» Recorded data:
(** * fitness_tracker: the macro engine and the recommendation adapter of app.py

    A shallow embedding of [src/app.py].  Python floats are IEEE 754 binary64
    numbers and are modelled by Rocq's primitive floats, which are the same
    format with the same round-to-nearest-even arithmetic; Python integers are
    [Z]; the dictionaries of the macro calculator are finite maps; the
    SQLAlchemy session is an explicit store with a pending and a committed
    copy, threaded through the route handlers by a state-and-exception monad. *)

From Stdlib Require Import ZArith Ascii String PrimFloat FloatOps SpecFloat.
From stdpp Require Import gmap strings list.

Set Warnings "-inexact-float,-register-all".

(** ** Exceptions and results *)

Inductive exn : Type :=
| ValueError
| OverflowError
| TypeError
| AttributeError
| KeyError
| IndexError
| ZeroDivisionError
| JSONDecodeError
| ServiceError
| NotFound
| IntegrityError.

Inductive result (A : Type) : Type :=
| Ok (a : A)
| Raise (e : exn).
Arguments Ok {A} a.
Arguments Raise {A} e.

Definition is_ok {A} (r : result A) : bool :=
  match r with Ok _ => true | Raise _ => false end.

(** ** Python numbers *)

Module Py.

(** [float(n)] for an integer operand of a mixed int/float operation: the
    nearest binary64 value, ties to even. *)
Definition of_int (n : Z) : float :=
  SF2Prim (binary_normalize prec emax n 0 false).

(** The integer nearest to [n * 2^e], ties to even. *)
Definition nearest_even (n e : Z) : Z :=
  if (0 <=? e)%Z then (n * 2 ^ e)%Z
  else
    let d := (2 ^ (- e))%Z in
    let q := (n / d)%Z in
    let r := (n mod d)%Z in
    match (2 * r ?= d)%Z with
    | Lt => q
    | Gt => (q + 1)%Z
    | Eq => if Z.even q then q else (q + 1)%Z
    end.

Definition signed (s : bool) (n : Z) : Z := if s then (- n)%Z else n.

(** [round(x)]: round half to even on the exact value of [x], as an
    integer; infinities raise OverflowError and NaN raises ValueError. *)
Definition round (x : float) : result Z :=
  match Prim2SF x with
  | S754_zero _ => Ok 0%Z
  | S754_infinity _ => Raise OverflowError
  | S754_nan => Raise ValueError
  | S754_finite s m e => Ok (signed s (nearest_even (Z.pos m) e))
  end.

(** [round(x, ndigits)] for [ndigits >= 0]: the exact value of [x] is
    rounded half to even to [ndigits] decimals and the decimal obtained is
    converted back to the nearest binary64 value.  Non-finite values and
    zeros round to themselves. *)
Definition round_to (x : float) (ndigits : N) : float :=
  match Prim2SF x with
  | S754_finite s m e =>
      let p := (10 ^ Z.of_N ndigits)%Z in
      match nearest_even (Z.pos m * p) e with
      | Z.pos n =>
          SF2Prim (SFdiv prec emax (S754_finite s n 0)
                                   (S754_finite false (Z.to_pos p) 0))
      | _ => if s then (-0)%float else 0%float
      end
  | _ => x
  end.

(** [int(x)]: truncation toward zero; raises on infinities and NaN. *)
Definition int (x : float) : result Z :=
  match Prim2SF x with
  | S754_zero _ => Ok 0%Z
  | S754_infinity _ => Raise OverflowError
  | S754_nan => Raise ValueError
  | S754_finite s m e =>
      Ok (signed s (if (0 <=? e)%Z then (Z.pos m * 2 ^ e)%Z
                    else (Z.pos m / 2 ^ (- e))%Z))
  end.

Definition is_finite (x : float) : bool :=
  match Prim2SF x with
  | S754_zero _ | S754_finite _ _ _ => true
  | _ => false
  end.

End Py.

(** ** Models (the columns of the SQLAlchemy classes) *)

Module User.
Record t : Type := mk {
  id : Z;
  name : string;
  email : string;
  password_hash : string;
  height : float;
  weight : float;
  is_admin : bool;
  age : Z;
  gender : string;
  activity_level : string;
  goal : string;
  calorie_goal : float;
  protein_goal : float;
  carbs_goal : float;
  fats_goal : float
}.

Definition set_goals (u : t) (cal prot carb fat : float) : t :=
  mk (id u) (name u) (email u) (password_hash u) (height u) (weight u)
     (is_admin u) (age u) (gender u) (activity_level u) (goal u)
     cal prot carb fat.
Lemma sqrt_lower (c x : R) : 0 <= c -> c * c <= x -> c <= sqrt x.
Proof.
  intros Hc H. rewrite <- (sqrt_square c Hc). apply sqrt_le_1; nra.
Qed.

Lemma asin_sqrt_9995 : 1535 / 1000 <= asin (sqrt (9995 / 10000)).
Proof.
  apply asin_lower.
  - pose proof PI_bounds. lra.
  - apply Rle_trans with (9997 / 10000).
    + rewrite sin_ub_poly. lra.
    + apply sqrt_lower; lra.
  - rewrite <- sqrt_1. apply sqrt_le_1; lra.
Qed.

Lemma Zceil_value (x : R) (z : Z) :
  IZR z - 1 < x -> x <= IZR z -> Zceil x = z.
Proof. intros L U. apply Zceil_eq. split; assumption. Qed.

Lemma div_le_bound (a d b : R) : 0 < d -> a <= b * d -> a / d <= b.
Proof.
  intros Hd H. apply Rmult_le_reg_r with d; [exact Hd|].
  unfold Rdiv. rewrite Rmult_assoc, Rinv_l by lra. lra.
Qed.

Lemma div_gt_bound (a d b : R) : 0 < d -> b * d < a -> b < a / d.
Proof.
  intros Hd H. apply Rmult_lt_reg_r with d; [exact Hd|].
  unfold Rdiv. rewrite Rmult_assoc, Rinv_l by lra. lra.
Qed.

(** ** The formulas of the specification *)

Lemma effectsize_is_cohen_h (p1 p2 : R) :
  Statsmodels.proportion_effectsize p2 p1 = cohen_h p1 p2.
Proof. unfold Statsmodels.proportion_effectsize, cohen_h. ring. Qed.


Lemma cohen_h_pos (p1 p2 : R) :
  0 <= p1 -> p1 < p2 -> p2 <= 1 -> 0 < cohen_h p1 p2.
Proof.
  intros H0 H1 H2. unfold cohen_h.
  pose proof (asin_sqrt_lt p1 p2 H0 H1 H2). lra.
Qed.

Lemma cohen_h_increasing (p1 p2 p3 : R) :
  0 <= p2 -> p2 < p3 -> p3 <= 1 -> cohen_h p1 p2 < cohen_h p1 p3.
Proof.
  intros H0 H1 H2. unfold cohen_h.
  pose proof (asin_sqrt_lt p2 p3 H0 H1 H2). lra.
Qed.

Lemma treatment_rate_above_baseline (i : CalculationInput) :
  0 < baseline_rate i -> 0 < minimum_improvement i ->
  baseline_rate i / 100 < treatment_rate i.
Proof. intros Hb Hm. unfold treatment_rate. nra. Qed.

Lemma valid_effect_size (i : CalculationInput) :
  valid_input i -> 0 < cohen_h (baseline_rate i / 100) (treatment_rate i).
Proof.
  intros (Hb & Hm & Ht & _).
  apply cohen_h_pos; [lra | | exact Ht].
  apply treatment_rate_above_baseline; lra.
Qed.

Lemma valid_ratio (i : CalculationInput) :
  valid_input i -> 0 < allocation_ratio i.
Proof.
  intros (_ & _ & _ & _ & _ & Hc & Ht). unfold allocation_ratio.
  assert (0 < IZR (control_ratio i)) by (apply IZR_lt; lia).
  apply Rdiv_lt_0_compat; [| assumption].
  apply IZR_lt. unfold adjust_treatment_ratio.
  destruct (Z.eqb_spec (control_ratio i + treatment_ratio i) 100); cbn [negb]; lia.
Qed.

Lemma valid_control (i : CalculationInput) :
  valid_input i -> control_ratio i <> 0%Z.
Proof. intros (_ & _ & _ & _ & _ & Hc & _). lia. Qed.


Section SpecSolver.

Variable norm_ppf : R -> R.

Lemma spec_solver_value (h a p r : R) :
  r <> 0 -> h <> 0 ->
  Statsmodels.zt_ind_solve_power norm_ppf h a p r
  = Some ((norm_ppf (1 - a / 2) + norm_ppf p) ^ 2 * (1 + 1 / r) / h ^ 2).
Proof.
  intros Hr Hh. unfold Statsmodels.zt_ind_solve_power.
  destruct (Req_dec_T r 0) as [E | _]; [contradiction|].
  destruct (Req_dec_T (h ^ 2) 0) as [E | _]; [| reflexivity].
  exfalso. revert E. apply pow_nonzero. exact Hh.
Qed.

Lemma spec_solver_zero_effect (a p r : R) :
  Statsmodels.zt_ind_solve_power norm_ppf 0 a p r = None.
Proof.
  unfold Statsmodels.zt_ind_solve_power.
  destruct (Req_dec_T r 0) as [_ | _]; [reflexivity|].
  destruct (Req_dec_T (0 ^ 2) 0) as [_ | N]; [reflexivity|].
  exfalso. apply N. ring.
Qed.

Lemma spec_solver_call (i : CalculationInput) :
  allocation_ratio i <> 0 ->
  cohen_h (baseline_rate i / 100) (treatment_rate i) <> 0 ->
  solver_call Statsmodels.proportion_effectsize
              (Statsmodels.zt_ind_solve_power norm_ppf) i
  = Some (exact_control_n norm_ppf i).
Proof.
  intros Hr Hh. unfold solver_call.
  rewrite effectsize_is_cohen_h, (spec_solver_value _ _ _ _ Hr Hh).
  unfold exact_control_n. rewrite minus_IZR.
  replace (1 - (100 - IZR (confidence_level i)) / 100 / 2)
    with (1 - (1 - IZR (confidence_level i) / 100) / 2) by lra.
  reflexivity.
Qed.

Lemma compute_spec_valid (i : CalculationInput) :
  valid_input i ->
  compute_spec norm_ppf i
  = Result (result_of Statsmodels.proportion_effectsize i
                      (exact_control_n norm_ppf i)).
Proof.
  intros V. unfold compute_spec. apply compute_result.
  - apply V.
  - apply valid_control, V.
  - apply spec_solver_call.
    + pose proof (valid_ratio i V). lra.
    + pose proof (valid_effect_size i V). lra.
Qed.

End SpecSolver.

(** ** Exchanged weights and changed improvements *)

Lemma Zceil_IZR (z : Z) : Zceil (IZR z) = z.
Proof. apply Zceil_value; lra. Qed.

Lemma swap_valid (i : CalculationInput) :
  valid_input i -> (control_ratio i + treatment_ratio i = 100)%Z ->
  valid_input (swap_weights i).
Proof.
  intros (Hb & Hm & Ht & Hc & Hp & Hcr & Htr) Hs.
  unfold valid_input, swap_weights, treatment_rate in *.
  cbn [baseline_rate minimum_improvement confidence_level power control_ratio
       treatment_ratio].
  repeat split; try lra; try lia.
Qed.

Lemma swap_ratio (i : CalculationInput) :
  (control_ratio i + treatment_ratio i = 100)%Z ->
  allocation_ratio i = IZR (treatment_ratio i) / IZR (control_ratio i) /\
  allocation_ratio (swap_weights i)
  = IZR (control_ratio i) / IZR (treatment_ratio i).
Proof.
  intros Hs. unfold allocation_ratio, swap_weights.
  cbn [control_ratio treatment_ratio].
  rewrite !adjust_sums_to_100 by lia. split; reflexivity.
Qed.

Lemma swap_exact (norm_ppf : R -> R) (i : CalculationInput) :
  valid_input i -> (control_ratio i + treatment_ratio i = 100)%Z ->
  exact_control_n norm_ppf (swap_weights i)
  = exact_control_n norm_ppf i * allocation_ratio i.
Proof.
  intros V Hs. destruct (swap_ratio i Hs) as [R1 R2].
  pose proof (valid_effect_size i V) as Hh.
  destruct V as (_ & _ & _ & _ & _ & Hc & Ht).
  assert (C0 : 0 < IZR (control_ratio i)) by (apply IZR_lt; lia).
  assert (T0 : 0 < IZR (treatment_ratio i)) by (apply IZR_lt; lia).
  unfold exact_control_n. cbv zeta. rewrite R2, R1.
  unfold swap_weights, treatment_rate.
  cbn [baseline_rate minimum_improvement confidence_level power].
  fold (treatment_rate i).
  set (h := cohen_h (baseline_rate i / 100) (treatment_rate i)) in *.
  field. repeat split; lra.
Qed.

» Problem description: Your answer should be the lines above from the one containing "pose proof (asin_sqrt_lt p2" through the one containing "allocation_ratio i <> 0 ->", copied exactly and with both ends kept.

» Answer space:
  pose proof (asin_sqrt_lt p2 p3 H0 H1 H2). lra.
Qed.

Lemma treatment_rate_above_baseline (i : CalculationInput) :
  0 < baseline_rate i -> 0 < minimum_improvement i ->
  baseline_rate i / 100 < treatment_rate i.
Proof. intros Hb Hm. unfold treatment_rate. nra. Qed.

Lemma valid_effect_size (i : CalculationInput) :
  valid_input i -> 0 < cohen_h (baseline_rate i / 100) (treatment_rate i).
Proof.
  intros (Hb & Hm & Ht & _).
  apply cohen_h_pos; [lra | | exact Ht].
  apply treatment_rate_above_baseline; lra.
Qed.

Lemma valid_ratio (i : CalculationInput) :
  valid_input i -> 0 < allocation_ratio i.
Proof.
  intros (_ & _ & _ & _ & _ & Hc & Ht). unfold allocation_ratio.
  assert (0 < IZR (control_ratio i)) by (apply IZR_lt; lia).
  apply Rdiv_lt_0_compat; [| assumption].
  apply IZR_lt. unfold adjust_treatment_ratio.
  destruct (Z.eqb_spec (control_ratio i + treatment_ratio i) 100); cbn [negb]; lia.
Qed.

Lemma valid_control (i : CalculationInput) :
  valid_input i -> control_ratio i <> 0%Z.
Proof. intros (_ & _ & _ & _ & _ & Hc & _). lia. Qed.


Section SpecSolver.

Variable norm_ppf : R -> R.

Lemma spec_solver_value (h a p r : R) :
  r <> 0 -> h <> 0 ->
  Statsmodels.zt_ind_solve_power norm_ppf h a p r
  = Some ((norm_ppf (1 - a / 2) + norm_ppf p) ^ 2 * (1 + 1 / r) / h ^ 2).
Proof.
  intros Hr Hh. unfold Statsmodels.zt_ind_solve_power.
  destruct (Req_dec_T r 0) as [E | _]; [contradiction|].
  destruct (Req_dec_T (h ^ 2) 0) as [E | _]; [| reflexivity].
  exfalso. revert E. apply pow_nonzero. exact Hh.
Qed.

Lemma spec_solver_zero_effect (a p r : R) :
  Statsmodels.zt_ind_solve_power norm_ppf 0 a p r = None.
Proof.
  unfold Statsmodels.zt_ind_solve_power.
  destruct (Req_dec_T r 0) as [_ | _]; [reflexivity|].
  destruct (Req_dec_T (0 ^ 2) 0) as [_ | N]; [reflexivity|].
  exfalso. apply N. ring.
Qed.

Lemma spec_solver_call (i : CalculationInput) :
  allocation_ratio i <> 0 ->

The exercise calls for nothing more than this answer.